Abstract 2215: Bleeding and Outcome in Acute Coronary Syndrome: Insights from Continuous ECG Monitoring in the INTERACT Trial
Background: Bleeding is associated with adverse outcome in acute coronary syndromes (ACS). However, the precise pathophysiologic mechanisms have not been elucidated.
Objective: To determine the relationship between bleeding and myocardial ischemia detected by concurrent continuous ECG monitoring, and their long-term prognostic impact.
Methods: The INTERACT trial was a randomized controlled trial of enoxaparin versus unfractionated heparin in patients with non-ST elevation ACS, who received concomitant aspirin and eptifibatide. ST-segment monitoring (performed after enrollment up to 96h) was analyzed by an automated algorithm and reviewed by a blinded cardiologist. Major bleeding (within 96h) was defined as fatal bleeding, retroperitoneal hemorrhage, or bleeding with a drop in hemoglobin >30g/L. Bleeding and clinical events were centrally adjudicated in a blinded fashion. We calculated the GRACE risk score (which includes age and creatinine), a validated predictor of mortality, for each patient. The present analysis included 598 patients who survived the first 96h with analyzable data on continuous ECG monitoring and GRACE risk score.
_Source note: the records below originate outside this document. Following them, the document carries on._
(** Removing and adding tags in any order of the maps. *)
Lemma foldl_RemoveTag (l : list (string * bool)) m k :
  Tags (foldl (λ m kv, RemoveTag kv.1 m) m l) !! k = if bool_decide (k ∈ l.*1) then None else Tags m !! k.
Proof.
  revert m. induction l as [|[k' v] l IH]; intros m; [done|]. cbn [foldl fst]. rewrite IH, RemoveTag_tags. cbn [fmap list_fmap fst].
  destruct (decide (k = k')) as [->|Hk].
  - rewrite lookup_delete_eq, (bool_decide_eq_true_2 (k' ∈ k' :: _)) by left. by destruct (bool_decide _).
  - rewrite lookup_delete_ne by congruence. assert (Hiff : k ∈ k' :: l.*1 ↔ k ∈ l.*1) by (rewrite elem_of_cons; naive_solver).
    by rewrite (bool_decide_ext _ _ Hiff).
Qed.
Lemma foldl_AddTag (t : gmap string string) m k :
  Tags (foldl (λ m kv, AddTag kv.1 kv.2 m) m (range t)) !! k = match t !! k with Some v => Some v | None => Tags m !! k end.
Proof.
  assert (Hg : ∀ l, NoDup l.*1 → ∀ m : M, Tags (foldl (λ m kv, AddTag kv.1 kv.2 m) m l) !! k =
    match (list_to_map l : gmap string string) !! k with Some v => Some v | None => Tags m !! k end).
  { clear m. induction l as [|[k' v] l IH]; intros Hnd m; [done|]. cbn [fmap list_fmap fst] in Hnd. apply NoDup_cons in Hnd as [Hn Hnd].
    cbn [foldl fst snd list_to_map foldr]. rewrite IH by done. unfold uncurry. rewrite AddTag_tags. destruct (decide (k = k')) as [->|Hk].
    - rewrite !lookup_insert_eq. rewrite not_elem_of_list_to_map_1 by done. done.
    - by rewrite !lookup_insert_ne by congruence. }
  rewrite Hg by apply NoDup_range. by rewrite (list_to_map_proper _ _ (NoDup_range t) (range_perm t)), list_to_map_to_list.
Qed.

(** The tag a point of the measurement carries under a key. *)
Definition baseTag b m k : option string :=
  match addTags b !! k with Some v => Some v | None => if bool_decide (is_Some (omittedTags b !! k)) then None else Tags m !! k end.
Definition typedTag b m k : option string :=
  let original := (TelegrafToSFXMetricType m).2 in
  if String.eqb k "telegraf_type" && negb (String.eqb original "") && negb (omitOriginalMetricType b) then Some original else baseTag b m k.
Definition expectedTag b m k : option string :=
  match typedTag b m k with
  | Some v => Some v
  | None => if String.eqb k "plugin" && negb (OmitPluginDimension b) then Some (Name m) else None
  end.

Lemma range_keys {V} (t : gmap string V) k : k ∈ (range t).*1 ↔ is_Some (t !! k).
Proof.
  rewrite list_elem_of_fmap. split.
  - intros ([k' v] & -> & Hin). exists v. by apply elem_of_range.
  - intros [v Hv]. exists (k, v). split; [done|]. by apply elem_of_range.
Qed.

Lemma prepareTags_same b m : same_but_tags (prepareTags b m) m.
Proof.
  unfold prepareTags. cbv zeta.
  set (m1 := foldl (λ m kv, RemoveTag kv.1 m) m _). assert (Hs1 : same_but_tags m1 m) by (apply same_foldl; intros; apply same_RemoveTag).
  set (m2 := foldl (λ m kv, AddTag kv.1 kv.2 m) m1 _). assert (Hs2 : same_but_tags m2 m) by (rewrite <-Hs1; apply same_foldl; intros; apply same_AddTag).
  set (m3 := if negb _ && negb _ then _ else m2). assert (Hs3 : same_but_tags m3 m) by (subst m3; destruct (_ && _); [rewrite same_AddTag|]; done).
  destruct (negb (bool_decide _) && _); [rewrite same_AddTag|]; done.
Qed.

Lemma prepareTags_tags b m k : Tags (prepareTags b m) !! k = expectedTag b m k.
Proof.
  unfold prepareTags. cbv zeta.
  set (m1 := foldl (λ m kv, RemoveTag kv.1 m) m _). assert (Hs1 : same_but_tags m1 m) by (apply same_foldl; intros; apply same_RemoveTag).
  set (m2 := foldl (λ m kv, AddTag kv.1 kv.2 m) m1 _). assert (Hs2 : same_but_tags m2 m) by (rewrite <-Hs1; apply same_foldl; intros; apply same_AddTag).
  assert (Hb : ∀ k, Tags m2 !! k = baseTag b m k).
  { intros k'. subst m2 m1. rewrite foldl_AddTag, foldl_RemoveTag. unfold baseTag. by rewrite (bool_decide_ext _ _ (range_keys (omittedTags b) k')). }
  assert (Ht : TelegrafToSFXMetricType m2 = TelegrafToSFXMetricType m).
  { unfold TelegrafToSFXMetricType. by destruct (identity_Type _ _ (proj1 Hs2)) as (_ & -> & _). }
  rewrite Ht. set (original := (TelegrafToSFXMetricType m).2).
  set (m3 := if negb _ && negb _ then _ else m2). assert (Hs3 : same_but_tags m3 m) by (subst m3; destruct (_ && _); [rewrite same_AddTag|]; done).
  assert (Hty : ∀ k, Tags m3 !! k = typedTag b m k).
  { intros k'. subst m3. unfold typedTag. fold original. rewrite <-andb_assoc. destruct (negb (String.eqb original "") && negb (omitOriginalMetricType b)).
    - rewrite AddTag_tags, andb_true_r. destruct (String.eqb_spec k' "telegraf_type") as [->|Hk]; [by rewrite lookup_insert_eq|].
      by rewrite lookup_insert_ne by congruence.
    - by rewrite andb_false_r. }
  destruct (identity_Type _ _ (proj1 Hs3)) as (Hname & _ & _). unfold expectedTag. rewrite Hty, Hname.
  destruct (typedTag b m "plugin") as [p|] eqn:Hp.
  - rewrite bool_decide_eq_true_2 by done. cbn [negb andb]. rewrite Hty. destruct (String.eqb_spec k "plugin") as [->|]; [by rewrite Hp|]. by destruct (typedTag b m k).
  - rewrite bool_decide_eq_false_2 by by intros [? ?]. cbn [negb andb]. destruct (OmitPluginDimension b); cbn [negb].
    + rewrite Hty, andb_false_r. by destruct (typedTag b m k).
    + rewrite AddTag_tags, andb_true_r. destruct (String.eqb_spec k "plugin") as [->|Hk]; [by rewrite lookup_insert_eq, Hp|].
      rewrite lookup_insert_ne, Hty by congruence. by destruct (typedTag b m k).
Qed.
Lemma tagsOf_apply b d uid : tagsOf (applyDim b d) uid =
  if bool_decide (dm_Name d = "kubernetes_pod_uid" ∧ dm_Value d = uid) then dm_Tags d ∪ tagsOf b uid else tagsOf b uid.
Proof.
  unfold applyDim. destruct (String.eqb_spec (dm_Name d) "kubernetes_pod_uid") as [Hn|Hn].
  - destruct (decide (dm_Value d = uid)) as [<-|Hv].
    + rewrite bool_decide_eq_true_2 by done. unfold tagsOf at 1. by rewrite lookup_insert_eq.
    + rewrite bool_decide_eq_false_2 by naive_solver. unfold tagsOf. by rewrite lookup_insert_ne.
  - by rewrite bool_decide_eq_false_2 by naive_solver.
Qed.
(** A tag that no update takes away stays. *)
Lemma apply_keeps ds b uid k :
  Forall (λ d, dm_Name d = "kubernetes_pod_uid" → dm_Value d = uid → dm_Tags d !! k ≠ Some false) ds →
  tagsOf b uid !! k = Some true → tagsOf (applyDims b ds) uid !! k = Some true.
Proof.
  intros Hds. revert b. induction Hds as [|d ds Hd _ IH]; intros b Hb; [done|]. cbn [applyDims foldl]. apply IH. rewrite tagsOf_apply.
  case_bool_decide as Hc; [|done]. specialize (Hd (proj1 Hc) (proj2 Hc)). rewrite lookup_union. destruct (dm_Tags d !! k) as [[]|]; [|done|].
  - by destruct (tagsOf b uid !! k).
  - by rewrite Hb.
Qed.
(** A tag that an update gives, and none takes away, is there. *)
Lemma apply_gives ds b uid k d :
  d ∈ ds → dm_Name d = "kubernetes_pod_uid" → dm_Value d = uid → dm_Tags d !! k = Some true →
  Forall (λ d, dm_Name d = "kubernetes_pod_uid" → dm_Value d = uid → dm_Tags d !! k ≠ Some false) ds →
  tagsOf (applyDims b ds) uid !! k = Some true.
Proof.
  intros Hin Hn Hv Ht Hds. apply list_elem_of_split in Hin as (l1 & l2 & ->). unfold applyDims. rewrite foldl_app. cbn [foldl].
  apply Forall_app in Hds as [_ [_ Hds]%Forall_cons]. apply apply_keeps; [done|]. rewrite tagsOf_apply, bool_decide_eq_true_2 by done.
  rewrite lookup_union, Ht. by destruct (tagsOf _ uid !! k).
Qed.
Lemma adds_only_keeps ds uid k : Forall adds_only ds →
  Forall (λ d, dm_Name d = "kubernetes_pod_uid" → dm_Value d = uid → dm_Tags d !! k ≠ Some false) ds.
Proof. intros Hds. eapply Forall_impl; [exact Hds|]. intros d Hd _ _ Hf. by specialize (Hd _ _ Hf). Qed.

Lemma services_tags uid names isAdd k : dm_Tags (dimensionForPodServices uid names isAdd) !! k =
  if bool_decide (k ∈ map serviceTag names) then Some isAdd else None.
Proof.
  cbn [dm_Tags dimensionForPodServices].
  assert (Hg : ∀ t : gmap string bool, foldl (λ t s, <[serviceTag s := isAdd]> t) t names !! k =
    if bool_decide (k ∈ map serviceTag names) then Some isAdd else t !! k).
  { induction names as [|n names IH]; intros t; [done|]. cbn [foldl map]. rewrite IH.
    destruct (decide (k = serviceTag n)) as [->|Hk].
    - rewrite (bool_decide_eq_true_2 (serviceTag n ∈ serviceTag n :: _)) by left. rewrite lookup_insert_eq. by destruct (bool_decide _).
    - assert (Hiff : k ∈ serviceTag n :: map serviceTag names ↔ k ∈ map serviceTag names).
      { rewrite elem_of_cons. split; [intros [?|?]; [done|done] | by right]. }
      rewrite (bool_decide_ext _ _ Hiff). by rewrite lookup_insert_ne by congruence. }
  rewrite Hg. by rewrite lookup_empty.
Qed.
Lemma serviceTag_inj s t : serviceTag s = serviceTag t → s = t.
Proof. unfold serviceTag. intros Heq. repeat (rewrite !append_cons in Heq || injection Heq as Heq). by rewrite !append_nil_l in Heq. Qed.
Lemma adds_only_services uid names : adds_only (dimensionForPodServices uid names true).
Proof. intros k v Hv. rewrite services_tags in Hv. destruct (bool_decide _); congruence. Qed.

Section tags.
Context `{MapRange} (order : gset string → list string) (Matches : gmap string string → gmap string string → bool).
Hypothesis order_elem : ∀ s x, x ∈ order s ↔ x ∈ s.

Lemma labels_adds_only labels : map_Forall (λ _ v, v = true) (PropsAndTagsFromLabels labels).2.
Proof.
  unfold PropsAndTagsFromLabels.
  assert (Hg : ∀ l (pt : gmap string string * gmap string bool), map_Forall (λ _ v, v = true) pt.2 →
    map_Forall (λ _ v, v = true) (foldl (λ pt lv, if String.eqb lv.2 "" then (pt.1, <[sanitize lv.1 := true]> pt.2) else (<[sanitize lv.1 := lv.2]> pt.1, pt.2)) pt l).2).
  { induction l as [|lv l IH]; intros pt Hpt; [done|]. cbn [foldl]. apply IH. destruct (String.eqb lv.2 ""); [|done]. cbn. by apply map_Forall_insert_2. }
  apply Hg. apply map_Forall_empty.
Qed.
Lemma adds_only_plain d : dm_Tags d = ∅ → adds_only d.
Proof. intros Hd. unfold adds_only. rewrite Hd. apply map_Forall_empty. Qed.
Lemma adds_only_pod p : adds_only (dimensionForPod p).
Proof. unfold dimensionForPod, adds_only. pose proof (labels_adds_only (om_Labels (pod_Meta p))) as Hl. by destruct (PropsAndTagsFromLabels _). Qed.
Lemma adds_only_uid m kvs : adds_only (uidDimension m kvs).
Proof. unfold uidDimension, adds_only. pose proof (labels_adds_only (om_Labels m)) as Hl. by destruct (PropsAndTagsFromLabels _). Qed.

(** The caches and what the backend has of them. *)
Record tagged (b : backend) (h : DimensionHandler) : Prop := {
  tg_pods : cache_wf cp_Namespace (podCache h);
  tg_services : cache_wf cv_Namespace (serviceCache h);
  tg_uid : map_Forall (λ uid p, cp_UID p = uid) (cached (podCache h));
  tg_unique : ∀ u1 u2 s1 s2, cached (serviceCache h) !! u1 = Some s1 → cached (serviceCache h) !! u2 = Some s2 →
    cv_Namespace s1 = cv_Namespace s2 → cv_Name s1 = cv_Name s2 → u1 = u2;
  tg_tags : ∀ uid p u s, cached (podCache h) !! uid = Some p → cached (serviceCache h) !! u = Some s →
    cv_Namespace s = cp_Namespace p → Matches (cv_Selector s) (cp_Labels p) = true → tagsOf b uid !! serviceTag (cv_Name s) = Some true;
}.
Results: The median GRACE risk score was 115 (IQR 96 to 135); major bleeding and ST-segment shifts occurred concurrently in 22 (3.7%) and 161 (26.7%) patients, respectively. Bleeding was more frequently associated with the presence of ST-segment shifts (P<0.05). After a median follow-up of 2.4 years, patients with major bleeding had a higher risk of death (26.9% vs 6.3%, log-rank P<0.001) and death/MI (36.8% vs 12.0%, log-rank P<0.001) compared to those without.
Conclusions: Bleeding is a powerful independent predictor of poor long-term outcome, even after adjusting for other associated prognostic factors such as advanced age and renal dysfunction. Furthermore, the adverse prognostic impact of bleeding may be mediated by complex pathophysiologic mechanisms rather than myocardial ischemia alone.